Scandinavian Crime Fiction

the forgotten girlsI am just about finished with Sara Blaedel’s The Forgotten Girls.  As crime fiction goes, it is pretty standard fare.  What I didn’t realize until after I started reading it, however, is that Blaedel is from Denmark.  And looking back, the last several crime fiction books I’ve read have also been from that part of the world: Stieg Larsson and his Girl with the Dragon Tattoo Series (Sweden); Jo Nesbø and his Detective Harry Hole series (Norway); and maybe not exactly crime fiction, but along these same lines, Herman Koch (born in the Netherlands, but having spent some time in Finland)(I recently devoured both The Dinner and Summer House With Swimming Pool. Excellent!).

Is America losing its monopoly on crime fiction?  Is there not enough crime happening here to inspire us?  What is it about Scandinavia that produces so many good writers on such dark topics?

Some of it could be the cold, dark winters.  That would make me think all kinds of dark thoughts.  Really, I don’t read a lot of crime fiction, no matter who is writing it, but I dabble.  Before The Forgotten Girls, I read (along with everyone else) The Girl on the Train.  Looks like Paula Hawkins was born and raised in Zimbabwe, and now lives in London, so I don’t know what her book would do to my theory.  London is more Western than perhaps Finland, but it’s not quite America.

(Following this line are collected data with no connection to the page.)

(** The seven checks, in order. *)
Definition admission_checks (m : Mempool) (tx : Transaction) (utxo_set : UtxoSet)
    (state : BlockchainState) : outcome CE.ConsensusError unit :=
  _ ← require (validate_transaction_structure tx) "Transaction structure validation failed";
  _ ← require (validate_transaction_signatures tx utxo_set)
        "Transaction signature validation failed";
  _ ← require (mret (pool_validate_inputs m tx utxo_set)) "Transaction input validation failed";
  _ ← require (validate_transaction_fees tx utxo_set) "Transaction fee validation failed";
  _ ← require (validate_transaction_scripts tx utxo_set state)
        "Transaction script validation failed";
  _ ← require (mret (validate_transaction_policy tx)) "Transaction policy validation failed";
  require (mret (validate_no_conflicts m tx))
    "Transaction conflicts with existing mempool transactions".

Definition validate_and_add_transaction (tx : Transaction) (utxo_set : UtxoSet)
    (state : BlockchainState) : memM bool :=
  txid ← lift (tx_txid tx);
  known ← gets (fun m => contains_transaction m txid);
  if known : bool then mret false
  else
    m ← gets (fun m => m);
    _ ← lift (admission_checks m tx utxo_set state);
    modify (<[txid := tx]>);;
    mret true.

End WithPrimitives.

(** * The pool stays free of conflicts *)

(** Entries are stored under their ids, and no output is spent by two of them. *)
Definition mempool_wf `{Primitives} (m : Mempool) : Prop :=
  map_Forall (fun id tx => tx_txid (E := Empty_set) tx = Ok id) m /\
  (forall i j a b o, m !! i = Some a -> m !! j = Some b ->
     spends a o = true -> spends b o = true -> i = j).

(** What the node does to the pool: offer a transaction against its UTXO set
    and state, drop a mined one, clear. *)
Inductive pool_op : Type :=
| PoolOffer (tx : Transaction) (utxo_set : UtxoSet) (state : BlockchainState)
| PoolRemove (id : Hash)
| PoolClear.

Section Pool.
  Context `{P : Primitives, C : StoreCodec}.

Definition pool_exec (op : pool_op) (m : Mempool) : Mempool :=
  match op with
  | PoolOffer tx u st => fst (validate_and_add_transaction tx u st m)
  | PoolRemove id => fst (remove_transaction id m)
  | PoolClear => Mempool_clear m
  end.

Definition pool_run (ops : list pool_op) : Mempool := foldl (fun m op => pool_exec op m) Mempool_new ops.

(** An offer either is admitted under its id, after all checks, or leaves the
    pool as it was. *)
Lemma offer_cases tx u st m :
  (exists id, tx_txid (E := CE.ConsensusError) tx = Ok id /\ m !! id = None /\
     admission_checks m tx u st = Ok tt /\
     validate_and_add_transaction tx u st m = (<[id := tx]> m, Ok true)) \/
  (fst (validate_and_add_transaction tx u st m) = m /\
   snd (validate_and_add_transaction tx u st m) <> Ok true).
Proof.
  unfold validate_and_add_transaction, contains_transaction. rewrite stM_bind_run. unfold lift.
  destruct (tx_txid tx) as [id|e| |]; try (right; done).
  rewrite stM_bind_run. cbn [gets]. case_bool_decide as Hk; [right; done|].
  rewrite stM_bind_run. cbn [gets]. rewrite stM_bind_run.
  destruct (admission_checks m tx u st) as [[]|e| |] eqn:Ha; try (right; done).
  left. exists id. split_and!; try done. by apply eq_None_not_Some.
Qed.

Lemma require_ok check msg : require check msg = Ok tt -> check = Ok true.
Proof. unfold require. destruct check as [[]| | |]; done. Qed.

(** All checks, each with the answer [true]. *)
Lemma admission_checks_ok m tx u st :
  admission_checks m tx u st = Ok tt ->
  validate_transaction_structure tx = Ok true /\ validate_transaction_signatures tx u = Ok true /\
  pool_validate_inputs m tx u = true /\ validate_transaction_fees tx u = Ok true /\
  validate_transaction_scripts tx u st = Ok true /\ validate_transaction_policy tx = true /\
  validate_no_conflicts m tx = true.
Proof.
  unfold admission_checks. intros Hc.
  repeat match type of Hc with
  | (_ ← _; _) = _ => apply outcome_bind_inv in Hc as ([] & ?%require_ok & Hc)
  end.
  apply require_ok in Hc. by repeat match goal with H : mret _ = Ok _ |- _ => injection H as H end.
Qed.
(* ===== verification/Blockchain.v ===== *)
(** The blockchain state machine ([Blockchain] of
    src/rusty-core/src/consensus/blockchain.rs): adding, processing and reverting
    blocks, validating stored chains, governance and proof of service.

    The struct's [sync_manager], [p2p_network], [keypair] and the sidechain
    components are left out: the modelled operations do not read them, except
    for the signing key, which is an argument.  System time and random draws are
    arguments.  Log and audit calls have no effect.  Texts formatted from error
    values are left empty. *)

From Stdlib Require Import ZArith Lia List SpecFloat.
From stdpp Require Import base option list numbers strings gmap.
From coqutil Require Import Datatypes.RecordSetters.
From S2P Require Import Prelude Types Errors Transaction ScriptEngine F64 Merkle Params U256.
From S2P Require Import Pow UtxoSet TxValidation Masternodes LiveTickets GovernanceState.
From S2P Require Import ChainState Trie Mempool.

Import TriangleBracketNotations.
#[local] Open Scope Z_scope.

Record PoSeChallenge : Type := mkPoSeChallenge {
  challenge_nonce : Z;
  challenge_block_hash : Hash;
  challenger_masternode_id : MasternodeID;
  challenge_generation_block_height : Z;
  challenge_signature : bytes;
}.

Record PoSeResponse : Type := mkPoSeResponse {
  response_nonce : Z;
  signed_block_hash : bytes;
  target_masternode_id : MasternodeID;
}.

Record MasternodeNonParticipationProof : Type := mkNonParticipationProof {
  np_masternode_id : MasternodeID;
  np_detection_block_height : Z;
  np_challenge : PoSeChallenge;
  np_response : option PoSeResponse;
  np_witness_signatures : list WitnessSignature;
}.

Inductive MaliciousActionType : Type :=
| MaliciousDoubleSigning | InvalidServiceProvision | MaliciousGovernanceViolation.

Record MasternodeMaliciousProof : Type := mkMaliciousProof {
  mp_masternode_id : MasternodeID;
  mp_malicious_action_type : MaliciousActionType;
  mp_detection_block_height : Z;
  mp_proof_data : bytes;
}.

(** bincode of the signed payloads and of the slashing proofs. *)
Class ChainCodec : Type := {
  bincode_proposal_payload : Proposal -> option bytes;
  bincode_vote_payload : Vote -> option bytes;
  bincode_vec : bytes -> option bytes;
  decode_non_participation_proof : bytes -> option MasternodeNonParticipationProof;
  decode_malicious_proof : bytes -> option MasternodeMaliciousProof;
  bincode_challenge : PoSeChallenge -> option bytes;
}.

Record Blockchain : Type := mkBlockchain {
  tip : Hash;
  live_tickets : LiveTicketsPool;
  utxo_set : UtxoSet;
  masternode_list : MasternodeList;
  state : BlockchainState;
  params : ConsensusParams;
  active_proposals : ActiveProposals;
  mempool : Mempool;
}.

Definition Blockchain_new : Blockchain :=
  mkBlockchain (replicate 32 0) LiveTicketsPool_new UtxoSet_new MasternodeList_new
    BlockchainState_new ConsensusParams_default ActiveProposals_new Mempool_new.

Abbreviation bcM := (stM Blockchain CE.ConsensusError).

(** * Running a method of a field *)

Definition zoom {S E A} (get : Blockchain -> S) (put : S -> Blockchain -> Blockchain)
    (err : E -> CE.ConsensusError) (m : stM S E A) : bcM A := fun s =>
  match m (get s) with
  | (x, r) => (put x s, map_err err r)
  end.

Definition on_utxo {A} (m : utxoM A) : bcM A :=
  zoom utxo_set (fun x s => s <| utxo_set := x |>) (fun e => e) m.
Definition on_tickets {A} (m : poolM A) : bcM A :=
  zoom live_tickets (fun x s => s <| live_tickets := x |>) (fun e => e) m.
Definition on_masternodes {A} (err : string -> CE.ConsensusError) (m : mnM A) : bcM A :=
  zoom masternode_list (fun x s => s <| masternode_list := x |>) err m.
Definition on_state {A} (err : CE.ConsensusError -> CE.ConsensusError) (m : stateM A) : bcM A :=
  zoom state (fun x s => s <| state := x |>) err m.
Definition on_proposals {A} (m : govM A) : bcM A :=
  zoom active_proposals (fun x s => s <| active_proposals := x |>) (fun e => e) m.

Paula-Hawkins-(c)-Kate-Neil

My favorite crime fiction writer is Gillian Flynn (Gone Girl, Dark Places). She’s not only American, but grew up right here in the Midwest.  She can’t write her next book fast enough.  But there is a different feel to her books than some of these others.

I say “dark,” but that can be kind of a vague term.  Gone Girl certainly had its dark moments.  And American crime fiction can be grisly (I’m looking at you, James Ellroy; The Black Dahlia went pretty gritty).   But for me there is a similarity to the darkness in some of these other books.  The Forgotten Girls is dark in much the same way that The Girl With the Dragon Tattoo is dark.  A similar feel.  But maybe it’s just the particular subject matter.

escritora Gillian Flynn (foto: Heidi Jo Brady)

I have also been reading a lot of Tana French lately, and she grew up all over Europe.  I don’t know if I would call her the next Gillian Flynn (I don’t like to be stuck too closely to saying anyone writes exactly like anyone else, or lumping people together.  Everyone writes for themselves), but I enjoy their books in a similar way.

So upon further consideration, I guess I read more crime fiction than I realized.  What should I pick up next?

 

3 thoughts on “Scandinavian Crime Fiction

  1. I suggest you read the Adrian McKinty ‘Sean Duffy’ series which take place in Northern Ireland during the 80s.

    Philip Kerr’s ‘Bernie Guenther’ series is very good. WWII with a twist.